- **How to complete this task**:
Below is a listing; repeat exactly the lines from the one containing "in one way only: the" to the one containing "destruct o as", both included.

- **Available data**:

(* ===== verification/MsgpBytes.v ===== *)
(** * The byte-slice decoders of msgpack against the stream decoders

    The functions of vendor/github.com/tinylib/msgp/msgp/read_bytes.go that the
    generated [UnmarshalMsg] methods call, and [agree]: a stream decoder and a
    byte-slice decoder compute the same value and leave the same bytes.  They part
    in one way only: the stream decoder refuses a map key of no bytes and an ext32
    object it finds buffered, both with [ErrShortBytes]. *)

From Stdlib Require Import ZArith Lia.
From S2P Require Import Prelude Fwd Msgp MsgpFacts MsgpSafe.

(** ** Functions on byte slices (read_bytes.go) *)

(** [if l < n { err = ErrShortBytes; return }; v = g(b); o = b[n:]] *)
Definition fixed {A} (n : Z) (g : list byte -> A) : parser A := λ b,
  if zlen b <? n then Err ErrShortBytes else Ok (g b, zdrop n b).

Definition ReadArrayHeaderBytes : parser Z := λ b,
  if zlen b <? 1 then Err ErrShortBytes
  else
    let lead := at_ b 0 in
    if isfixarray lead then Ok (rfixarray lead, zdrop 1 b)
    else if lead =? marray16 then fixed 3 be16 b
    else if lead =? marray32 then fixed 5 be32 b
    else Err (badPrefix ArrayType lead).
Lemma killer_gave_up done e o o' :
  gave_up done o -> counts o -> killer_exec done e o = Some o' -> gave_up done o'.
Proof.
  unfold gave_up, killer_exec. intros G (I1 & I2 & I3 & I4 & I5).
  destruct o as [pc canc kd ks nt pr kn sent]. cbn [so_pc so_killed so_cancelled so_killers] in *.
  destruct e as [| | | | | |i|i|i|i|i err]; try done.
  - destruct (_ && _) eqn:Hk; [|done]. intros [= <-] _. apply andb_true_iff in Hk as [_ Hk].
    apply bool_decide_eq_true_1 in Hk. cbn in Hk. subst pc. spawn_unfold. auto.
  - destruct (_ && _) eqn:Hk; [|done]. intros [= <-] _. apply andb_true_iff in Hk as [_ Hk].
    spawn_unfold. auto.
  - destruct (_ && _) eqn:Hk; [|done]. intros [= <-] _. spawn_unfold. auto.
  - destruct (killer _ _ _) eqn:Hk; [|done]. apply killer_true in Hk.
    pose proof (Exists_lookup (λ k, k <> KSelect) _ _ _ Hk ltac:(done)) as Hx.
    destruct kd; intros [= <-] _; spawn_unfold; auto.
  - destruct (killer _ _ _) eqn:Hk; [|done]. apply killer_true in Hk.
    pose proof (Exists_lookup (λ k, k <> KSelect) _ _ _ Hk ltac:(done)) as Hx.
    intros [= <-] _. spawn_unfold. auto.
Qed.

Lemma Inv_split done o : Inv done o <-> counts o /\ gave_up done o.
Proof.
  split.
  - intros [I1 I2 I3 I4 I5 I6]. exact (conj (conj I1 (conj I2 (conj I3 (conj I4 I5)))) I6).
  - intros [(I1 & I2 & I3 & I4 & I5) I6]. exact (Build_Inv _ _ I1 I2 I3 I4 I5 I6).
Qed.

Lemma Inv_exec done e o o' : Inv done o -> spawn_exec done e o = Some o' -> Inv done o'.
Proof.
  rewrite !Inv_split. intros [C G]. unfold spawn_exec.
  destruct (spawner_exec done e o) as [o1|] eqn:E1.
  { intros [= <-]. eauto using spawner_counts, spawner_gave_up. }
  destruct (killer_exec done e o) as [o1|] eqn:E2.
  { intros [= <-]. eauto using killer_counts, killer_gave_up. }
  intros E3. split; [by eapply output_counts|]. unfold output_exec in E3.
  destruct e; try done. destruct (collect _ _). simplify_eq. done.
Qed.

(** ** Executions *)

Inductive spawn_reach : bool -> spawn_op -> Prop :=
  | reach_new done : spawn_reach done new_spawn
  | reach_exec done e o o' :
      spawn_reach done o -> spawn_exec done e o = Some o' -> spawn_reach done o'
  | reach_ask done o : spawn_reach done o -> spawn_reach done (ask_kill o)
  | reach_ctx done o : spawn_reach done o -> spawn_reach true o.

Lemma reach_Inv done o : spawn_reach done o -> Inv done o.
Proof. induction 1; eauto using Inv_new, Inv_exec, Inv_ask, Inv_done. Qed.

Lemma Inv_once done o : Inv done o -> (so_kills o <= 1 /\ terminals (so_sent o) <= 1)%nat.
Proof.
  intros [I1 _ I3 I4 _ _]. destruct (so_process o); cbn in *.
  - specialize (I3 eq_refl). lia.
  - specialize (I4 eq_refl). lia.
Qed.

(** C4: whatever the interleaving of the spawner, any number of kill requests, the
    end of the connection and the output of the worker, the process is killed at
    most once and the client gets at most one terminal reply. *)
Theorem spawn_kill_once done o :
  spawn_reach done o -> (so_kills o <= 1)%nat /\ (terminals (so_sent o) <= 1)%nat.
Proof. intros H. by eapply Inv_once, reach_Inv. Qed.
(* ===== verification/Conn.v ===== *)
(** * The connection handler (isolate/conn_handler.go HandleConn and the
      dispatchers' Handle methods)

    One connection: the handler goroutine reads messages and drives the
    dispatcher of each channel; requests run in goroutines of their own, which
    write replies and detach their channel.  A dispatcher holds no data but the
    objects of its request, so the session map keeps its kind and the requests
    are in [c_ops], by channel. *)

From Stdlib Require Import ZArith Lia.
From S2P Require Import Prelude Fwd Msgp MsgpFacts MsgpSafe Stream Dispatch SpawnOp.

Inductive Dispatcher := initialDispatch | spoolCancelationDispatch | spawnDispatch.
#[export] Instance Dispatcher_eq_dec : EqDecision Dispatcher.
Proof. solve_decision. Defined.

(** A spool request: its goroutine runs [box.Spool]. *)
Record spool_op := mkSpool {
  sp_running : bool;
  sp_cancelled : bool;
  sp_sent : list reply
}.
Definition new_spool : spool_op := mkSpool true false [].

Inductive op := OpSpool (o : spool_op) | OpSpawn (o : spawn_op).

Definition op_sent (o : op) : list reply :=
  match o with OpSpool o => sp_sent o | OpSpawn o => so_sent o end.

- **Task response**:
    in one way only: the stream decoder refuses a map key of no bytes and an ext32
    object it finds buffered, both with [ErrShortBytes]. *)

From Stdlib Require Import ZArith Lia.
From S2P Require Import Prelude Fwd Msgp MsgpFacts MsgpSafe.

(** ** Functions on byte slices (read_bytes.go) *)

(** [if l < n { err = ErrShortBytes; return }; v = g(b); o = b[n:]] *)
Definition fixed {A} (n : Z) (g : list byte -> A) : parser A := λ b,
  if zlen b <? n then Err ErrShortBytes else Ok (g b, zdrop n b).

Definition ReadArrayHeaderBytes : parser Z := λ b,
  if zlen b <? 1 then Err ErrShortBytes
  else
    let lead := at_ b 0 in
    if isfixarray lead then Ok (rfixarray lead, zdrop 1 b)
    else if lead =? marray16 then fixed 3 be16 b
    else if lead =? marray32 then fixed 5 be32 b
    else Err (badPrefix ArrayType lead).
Lemma killer_gave_up done e o o' :
  gave_up done o -> counts o -> killer_exec done e o = Some o' -> gave_up done o'.
Proof.
  unfold gave_up, killer_exec. intros G (I1 & I2 & I3 & I4 & I5).
  destruct o as [pc canc kd ks nt pr kn sent]. cbn [so_pc so_killed so_cancelled so_killers] in *.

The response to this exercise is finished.